Let's face it -- we generally prefer exciting to nonexciting. We watch Die Hard 17 instead of The Secret Life of Fungi. We dream of vacations in Hawaii instead of North Dakota. When looking for investments for our portfolios, we gravitate toward companies that are on a tear, ones with exciting stories and prospects, instead of firms that have been quietly and profitably cranking out widgets for 77 years.

But, you know, there are some fascinating aspects of fungi. (Single-celled slime molds, for example, have been known to work their way through a maze in order to reach food at the end.) And North Dakota features a lot of breathtaking scenery, including farmland and wilderness. In that vein, seemingly boring stocks can actually take your breath away, if you give them a chance.

Heart-pounding investments
But let's get back to those exciting investments for a second. I know all about them. I invested in Intuitive Surgical in 2006, and watched it quickly triple in value in just over a year, going from around $100 to more than $300. It's a very exciting company, and I still have great hopes for it, but alas, it dropped to below $100 recently before recovering to the mid-$150s. It's not for the faint of heart.

Similarly, I watched a $3,000 investment turn into more than $200,000 some years ago, following a recommendation by Fool co-founders David and Tom Gardner. That stock, too, ultimately retreated considerably, and those who weren't on the ball lost a lot of ground.

Powerful tortoises
Meanwhile, if you tear your attention away from the flash and sizzle of hot stocks, you'll find that there are lots of less-exciting companies quietly churning out profits year after year, and making people rich in the process. (And our current economic environment presents the best kind of opportunity to invest in them.)

Think about Warren Buffett, for example. His Berkshire Hathaway has handily outperformed most stocks over decades. How has he done it? Not with companies like Intuitive Surgical, but largely with insurance, and with a portfolio of stock in companies such as banks, newspapers, railroads, and consumer products makers -- Coca-Cola, for example, and Union Pacific.

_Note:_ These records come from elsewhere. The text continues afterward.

(** X16.  A scan of an account is one fetch of its dashboard followed by
    the scan loop over the selected stations: the entries that have an
    identifier, whose identifier starts with the prefix of the scope when
    the scope has a third level, and whose model name (taken as [Unknown]
    when the entry has none) contains [liteon] in any case, in the order of
    the dashboard.  This holds when the fetch failed or gave a false value,
    which are scanned as an empty dashboard, and when it gave an object of
    well-formed entries.  An entry that is reached with a model name that
    is there but is not text, such as null, ends the scan with an
    [AttributeError] after the fetch, before any station is read. *)
Theorem process_stations_scans_selection {E : External}
    (acn_id acc_id acg_id acs_id : option string)
    (all_results : option (list scan_result)) (w : world)
    (d : option json) (e' : Env) :
  curl_station_dashboard acn_id acc_id (env w) = (d, e') ->
  (truthy_str acg_id = true -> acn_id <> None) ->
  (well_formed_dashboard d ->
   process_stations acn_id acc_id acg_id acs_id all_results w
   = check_stations_loop
       (map (fun entry => fmt (e_pfid entry))
          (filter (liteon_in_scope (scan_prefix acn_id acc_id acg_id acs_id))
             (dashboard_entries d)))
       acn_id acc_id (or_empty all_results)
       (after_calls w e' [CallFetchStationData acn_id acc_id]))
  /\ (forall stations before entry after s v,
        d = Some (JObj stations) ->
        map snd stations = before ++ JObj entry :: after ->
        Forall well_formed_entry before ->
        obj_get entry "pfid" JNull = JStr s ->
        s <> "" ->
        (truthy_str (scan_prefix acn_id acc_id acg_id acs_id) = true ->
         startswith s (fmt (scan_prefix acn_id acc_id acg_id acs_id)) = true) ->
        obj_get entry "evse_type" (JStr "Unknown") = v ->
        (forall t, v <> JStr t) ->
        process_stations acn_id acc_id acg_id acs_id all_results w
        = (Raise AttributeError,
           after_calls w e' [CallFetchStationData acn_id acc_id])).
Proof.
  intros Hd Hacn.
  assert (Hprefix : forall w1,
    (if truthy_str acg_id
     then p <- lift (build_pfid_prefix acn_id acc_id acg_id acs_id) ;;
          ret (Some p)
     else ret None) w1
    = (Ret (scan_prefix acn_id acc_id acg_id acs_id), w1)).
  { intros w1. unfold scan_prefix.
    destruct (truthy_str acg_id); [|reflexivity].
    destruct acn_id as [a|]; [reflexivity|]. now destruct Hacn. }
  assert (Hfetch :
    process_stations acn_id acc_id acg_id acs_id all_results w
    = (let stations := match d with
                       | Some stations => stations
                       | None => JObj []
                       end in
       if negb (truthy stations) then ret (or_empty all_results)
       else
         entries <- lift (py_values stations) ;;
         selected <-
           lift (select_stations_loop entries
                   (scan_prefix acn_id acc_id acg_id acs_id) [] 0) ;;
         let '(liteon_entries, filtered_out) := selected in
         pfids <- lift (entry_pfids liteon_entries) ;;
         match pfids with
         | [] => ret (or_empty all_results)
         | _ :: _ =>
             let '(texts, other) := text_identifiers pfids in
             all_results <-
               check_stations_loop texts acn_id acc_id
                 (or_empty all_results) ;;
             match other with
             | None => ret all_results
             | Some v =>
                 check_station (py_str v) acn_id acc_id all_results ;;
                 lift (Err AttributeError)
             end
         end)
        (after_calls w e' [CallFetchStationData acn_id acc_id])).
  { unfold process_stations, fetch_station_data.
    rewrite bind_assoc. unfold bind at 1, external. rewrite Hd.
    fold (after_calls w e' [CallFetchStationData acn_id acc_id]).
    assert (Hst : forall w1,
      (match d with
       | Some stations => ret stations
       | None => ret (JObj [])
       end) w1
      = (Ret match d with
             | Some stations => stations
             | None => JObj []
             end, w1)) by (intros w1; destruct d; reflexivity).
    rewrite (bind_ret _ _ _ _ _ (Hst _)). cbv zeta.
    destruct (negb (truthy _)); [reflexivity|].
    now rewrite (bind_ret _ _ _ _ _ (Hprefix _)). }
  rewrite Hfetch. clear Hfetch. cbv zeta.
  set (w1 := after_calls w e' _).
  set (prefix := scan_prefix acn_id acc_id acg_id acs_id) in *.
  split.
  - intros Hwf.
    destruct d as [[| b | q | str | l | stations]|]; cbn [well_formed_dashboard]
      in Hwf; cbn [dashboard_entries filter map];
      try (rewrite Hwf; reflexivity); try reflexivity.
    destruct stations as [|st sts]; [reflexivity|].
    cbn [truthy negb py_values].
    rewrite (bind_ret _ _ _ _ _ (lift_ok _ _ _ eq_refl)).
    destruct (select_stations_loop_well_formed (map snd (st :: sts)) prefix
                Hwf [] [] 0) as [n' Hsel].
    rewrite app_nil_r in Hsel. cbn [select_stations_loop app] in Hsel.
    rewrite (bind_ret _ _ _ _ _ (lift_ok _ _ _ Hsel)).
    rewrite (bind_ret _ _ _ _ _
               (lift_ok _ _ _ (entry_pfids_selected prefix _))).
    destruct (map (fun entry => fmt (e_pfid entry))
                (filter (liteon_in_scope prefix) (map snd (st :: sts))))
      as [|p ps]; [reflexivity|].
    cbn [map text_identifiers]. rewrite text_identifiers_text.
    apply bind_ret_r.
  - intros stations before entry after s v -> Hsplit Hbefore Hpfid Hs
      Hscope Htype Hnot.
    assert (Htruthy : truthy (JObj stations) = true).
    { destruct stations; [|reflexivity].
      destruct before; discriminate Hsplit. }
    rewrite Htruthy. cbn [negb py_values].
    rewrite (bind_ret _ _ _ _ _ (lift_ok _ _ _ eq_refl)).
    apply bind_raise. rewrite Hsplit.
    destruct (select_stations_loop_well_formed before prefix Hbefore
                (JObj entry :: after) [] 0) as [n' Hsel].
    rewrite Hsel. cbn [select_stations_loop py_get res_bind].
    rewrite Hpfid. cbn [truthy]. apply String.eqb_neq in Hs. rewrite Hs.
    cbn [negb].
    assert (Hstarts :
      (if truthy_str prefix
       then (s0 <-? py_text (JStr s); Ok (startswith s0 (fmt prefix)))%res
       else Ok true) = Ok true).
    { destruct (truthy_str prefix); [|reflexivity].
      cbn [py_text res_bind]. now rewrite Hscope. }
    rewrite Hstarts. cbn [res_bind negb]. rewrite Htype.
    destruct v as [| b | q | t | l | o]; try reflexivity.
    now destruct (Hnot t).
Qed.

I'm as guilty as the next investor of thinking that I'll get the biggest bang for my portfolio from exciting stocks with stories of possible great growth right around the corner. But if you look over lists of companies that have performed spectacularly over the past decade (and decades), they sport a whole lot of seemingly boring enterprises. Here are some I dug up when looking for outstanding long-term performers:



10-Year Average Annual Return

Express Scripts (NASDAQ:ESRX)

Pharmacy benefit management


AutoZone (NYSE:AZO)

Auto parts and accessories


Steel Dynamics (NASDAQ:STLD)



Cummins (NYSE:CMI)

Fuel engines and related systems



Metal and plastic packaging





Best Buy (NYSE:BBY)

Electronics retailing


S&P 500



Data: Morningstar.com.

We're not used to thinking about railroads or agriculture as big profit generators, but we should think again. Those 10-year averages above may not knock your socks off, considering that the market's historic long-term average is around 10%, but they are exceptionally impressive given that the market actually lost ground during the past decade. If you earned a 15% average return during the period, it would have turned a $25,000 nest egg into a $100,000 omelet.

Prospecting in coma-land
So, in this recessed market, which some are calling the best opportunity in 35 years, where might you find such outperformers for your portfolio?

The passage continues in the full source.